Fig. 23: Analysis of the co-localization of p63RhoGEF and of KDEL-proteins in AMCM.
Isolated AMCM were transduced for up to 48 h with recombinant adenoviruses encoding EGFP only (Ad-EGFP), EGFP and full-length tagged p63RhoGEF (Ad-p63RhoGEF), or EGFP and N-terminally truncated c-myc-tagged p63RhoGEF (Ad-p63ΔN). The localization of c-myc c-myc-tagged p63RhoGEFand p63∆N were detected with an anti-c-myc antibody, KDEL proteins were detected with an antibody against the KDEL-motif. Immunostained AMCM were visualized by confocal microscopy and confocal images were used for co-localization analyses. A) The representative images of complete cells show an overlay of all four channels. Magnifications (below) show all individual channels and overlay excluding the EGFP (gray scale) signal. Scale bar: 25 µm or 10 µm. B) Co-localization of p63RhoGEF constructs and KDEL-proteins was analyzed by the ImageJ plugin Coloc2 in center view images. M1 reflects the co-localization of the respective p63RhoGEF construct with KDEL and M2 of KDEL with the p63RhoGEF construct. In total 31 cells per condition were analyzed from 3 independent transduction experiments.
Given are the means ± SEM, *p<0.05. C) Representative Immunoblots of c-myc and KDEL in cell lysates from
AMCM transduced either with Ad-EGFP or with Ad-p63∆N. For immunoblotting, the same antibodies were used as for the immunostains shown in A) The arrows indicate the specific p63∆N bands.
Second, localization analysis of the cis-Golgi matrix protein GM-130 was performed together with the p63RhoGEF constructs. Independent of the used adenoviral constructs, GM-130 was found in discrete speckles in the perinuclear region and in speckles distributed over the cells (Fig. 24 A). Furthermore, GM-130 was located close to p63RhoGEF accumulations in the in the Ad-p63RhoGEF-transduced cells.
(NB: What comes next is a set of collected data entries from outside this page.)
Section Pushed.
Variables (n : node S Sum Tx) (b : signed_block Sum Tx) (db : fork_database Sum Tx).
Variable it : fork_item Sum Tx.
Hypothesis Hok : node_ok n.
Hypothesis Hroom : head_num (st n) + 2 < uint32_mod.
Hypothesis Hwf : wf db.
Hypothesis Hown : own_id make_id b.
Hypothesis Hit : addr it = next_addr (_fork_db n) /\ data it = b /\ num it = block_num b /\ id it = block_id b.
Hypothesis Hnext : next_addr db = Datatypes.S (next_addr (_fork_db n)).
Hypothesis Hhead : _head db = Some it.
Hypothesis Hindex : forall x, x ∈ _index db -> x = it \/ x ∈ _index (_fork_db n).
Hypothesis Hhigh : block_num b > head_num (st n).
Hypothesis Hin : it ∈ _index db.

Lemma pushed_own x : x ∈ _index db -> own_id make_id (data x).
Proof.
  intros [->|Hx]%Hindex; [destruct Hit as (_ & -> & _); exact Hown|]. by apply (no_index _ Hok).
Qed.

Lemma pushed_held x : x ∈ held db -> x ∈ _index db.
Proof.
  rewrite held_in, (wf_unlinked _ Hwf), Hhead. intros [[= <-]|[?|[]%elem_of_nil]]; done.
Qed.

(** Anything a pointer leads to is older than the new block. *)
Lemma pushed_older x y : x ∈ held db -> lock db (prev x) = Some y -> y ∈ _index (_fork_db n).
Proof.
  intros Hx Hl. pose proof (prev_older _ _ _ Hwf Hx Hl) as Ha. apply lock_spec in Hl as [_ Hy].
  apply pushed_held, Hindex in Hy as [->|Hy]; [|done].
  pose proof (held_addr _ _ Hwf Hx). destruct Hit as [E _]. lia.
Qed.

Lemma linked_chained l : forall x h, linked db (x :: l) -> (forall y, y ∈ x :: l -> y ∈ held db) -> num x = h ->
  chained db h (x :: l).
Proof.
  induction l as [|y l IH]; intros x h Hl Hh Hx.
  - split; [|done]. intros [|k] z Hz; [|done]. injection Hz as <-.
    split; [apply pushed_held, Hh; constructor|cbn; lia].
  - destruct Hl as [Hxy Hl].
    assert (Hxh : x ∈ held db) by (apply Hh; constructor).
    pose proof (pushed_older x y Hxh Hxy) as Hyo. destruct (no_index _ Hok y Hyo) as [Hyown Hyn].
    pose proof (lock_spec _ _ _ Hxy) as [Hp Hyh].
    assert (Hid : id y = previous (data x)) by (by eapply (ok_prev _ _ (wf_items _ Hwf))).
    destruct (ok_data _ _ (wf_items _ Hwf) x Hxh) as (_ & Nx & _).
    destruct (item_num make_id id_number db y Hwf pushed_own (pushed_held _ Hyh)) as (Ny & _ & Hb).
    assert (Hnum : num x = num y + 1).
    { rewrite Nx. unfold block_num. rewrite <- Hid, <- Ny, wrap32_small by lia. done. }
    destruct (IH y (h - 1) Hl (fun z Hz => Hh z (proj2 (elem_of_cons _ _ _) (or_intror Hz)))) as [C1 C2]; [lia|].
    split.
    + intros [|k] z Hz; cbn in Hz; [injection Hz as <-; split; [by apply pushed_held|lia]|].
      destruct (C1 k z Hz) as [? ->]. split; [done|lia].
    + intros [|k] w z Hw Hz; [|by apply (C2 k)]. cbn in Hw, Hz. injection Hw as <-. injection Hz as <-. by split.
Qed.

Lemma same_previous_num x y : x ∈ held db -> y ∈ held db -> previous (data x) = previous (data y) ->
  num x = num y.
Proof.
  intros Hx Hy E. destruct (ok_data _ _ (wf_items _ Hwf) x Hx) as (_ & -> & _).
  destruct (ok_data _ _ (wf_items _ Hwf) y Hy) as (_ & -> & _). unfold block_num. by rewrite E.
Qed.

Lemma fetched_branches fi se y p :
  fetch_branch_from (block_id b) (head_id (st n)) db = Ok (fi, se) ->
  list.last se = Some y -> lock db (prev y) = Some p ->
  exists fl y0 sl, fi = it :: fl /\ se = y0 :: sl /\ branches make_id db (st n) fi se p.
Proof.
  intros Hf Hl Hp. destruct (fetch_branch_walks _ _ _ _ _ Hwf Hf)
    as (a & c & qa & qb & a' & c' & Fa & Fc & -> & -> & (La & Ha & Ia) & (Lc & Hc & Ic) & Hprev).
  rewrite last_snoc in Hl. injection Hl as <-.
  destruct Hit as (_ & Id & Inum & Iid). apply find_id_spec in Fa as [Fa Eida], Fc as [Fc Eidc].
  assert (a = it) as ->.
  { apply Hindex in Fa as [->|Fa]; [done|]. destruct (no_index _ Hok a Fa) as [Ho Hn].
    destruct (ok_data _ _ (wf_items _ (no_wf _ Hok)) a) as (_ & Na & Ea); [apply held_in; auto|].
    rewrite (same_id_same_num make_id id_number (data a) b Ho Hown) in Na by congruence. lia. }
  assert (Hnc : num c = head_num (st n)).
  { destruct (item_num make_id id_number db c Hwf pushed_own Fc) as (-> & _ & _). rewrite Eidc. symmetry. apply Hok. }
  destruct (qa ++ [a']) as [|x fl] eqn:Efi; [by destruct qa|]. injection Ha as ->.
  destruct (qb ++ [c']) as [|y0 sl] eqn:Ese; [by destruct qb|]. injection Hc as ->.
  pose proof (linked_chained fl it _ La Ia eq_refl) as Ca.
  assert (Cc : chained db (head_num (st n)) (c :: sl ++ [p])).
  { apply linked_chained; [|  |done].
    - pose proof (linked_snoc db qb c' p) as Hs. rewrite Ese in Hs. by apply Hs.
    - intros z. change (c :: sl ++ [p]) with ((c :: sl) ++ [p]). rewrite elem_of_app, list_elem_of_singleton.
      intros [Hz| ->]; [by apply Ic|]. by apply lock_spec in Hp as [_ ?]. }
  assert (Hla : (it :: fl) !! length qa = Some a') by (rewrite <- Efi; by apply list_lookup_middle).
  assert (Hlc : (c :: sl ++ [p]) !! length qb = Some c').
  { change (c :: sl ++ [p]) with ((c :: sl) ++ [p]). rewrite <- Ese, <- app_assoc. by apply list_lookup_middle. }
  pose proof (f_equal length Efi) as Hlen1. pose proof (f_equal length Ese) as Hlen2.
  rewrite length_app in Hlen1, Hlen2. cbn [length] in Hlen1, Hlen2.
  destruct (ch_index _ _ _ Ca _ _ Hla) as [Hai Han]. destruct (ch_index _ _ _ Cc _ _ Hlc) as [Hci Hcn].
  pose proof (same_previous_num a' c' ltac:(apply held_in; auto) ltac:(apply held_in; auto) Hprev) as Hsame.
  assert (HF : num it = head_num (st n) + 1).
  { destruct fl as [|z fl]; [cbn in Hlen1; assert (length qa = 0)%nat as Eq by lia; rewrite Eq in *; lia|].
    destruct (ch_index _ _ _ Ca 1%nat z eq_refl) as [_ Hz]. destruct La as [Lz _].
    pose proof (pushed_older it z ltac:(apply held_in; auto) Lz) as Hzo.
    destruct (no_index _ Hok z Hzo) as [_ Hzn]. lia. }
  exists fl, c, sl. do 2 (split; [done|]). split; [done| |by rewrite <- HF|exact Cc|done| |done|apply pushed_own].
  - cbn [length]. lia.
  - intros x Hx. cbn in Hx. by injection Hx as <-.
Qed.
Quantification of the particle size revealed a significant decrease from 0.57 µm² to 0.52 µm² for p63RhoGEF and p63∆N compared to control AMCM expressing EGFP only. The average particle number per cell in one center view imaging plane changed significantly from 42 particles in AMCM overexpressing EGFP only, to 45 particles for p63∆N and to 58 particles per AMCM in p63RhoGEF transduced AMCM. Moreover, p63RhoGEF expression led to a slight, but significant reduction of GM-130 in the perinuclear region. Instead more GM-130 could be detected in the cell periphery (Fig. 24 B).
Fig. 24: Analysis of the co-localization of p63RhoGEF and of the cis-Golgi matrix protein GM-130 in AMCM.
Isolated adult mouse cardiomyocytes (AMCM) were transduced for up to 48 h with recombinant adenoviruses encoding for EGFP only (Ad-EGFP), or for EGFP and for full-length, c-myc-tagged p63RhoGEF (Ad-p63RhoGEF), or for EGFP and for N-terminally, c-myc-tagged truncated p63RhoGEF (Ad-p63ΔN). The localization of p63RhoGEF was visualized by immunofluorescence with the help of a c-myc antibody (red) and the Golgi apparatus with an antibody against the cis-Golgi matrix protein GM-130. Transduced cells were identified by EGFP (gray scale) expression. Co-staining of nuclei with DAPI (blue) was performed. A) Representative center view confocal images are shown as an overlay of all four channels. Magnifications (below) show all individual channels and overlay excluding the EGFP signal. Scale bar: 25 µm. B) Analysis of the Golgi particle size (upper) and the particle number (middle) was performed with the help of the particle analysis tool of ImageJ. In total 35 to 45 cells per group were analyzed. The distribution of GM-130 was analyzed by its fluorescence in the perinuclear region (selection of the nuclei with 2.5 µm enlargement) and in the rest of the cells. In total 20 to 25 cells per group were analyzed. All values are given as means ± SEM, n=4, *p<0.05.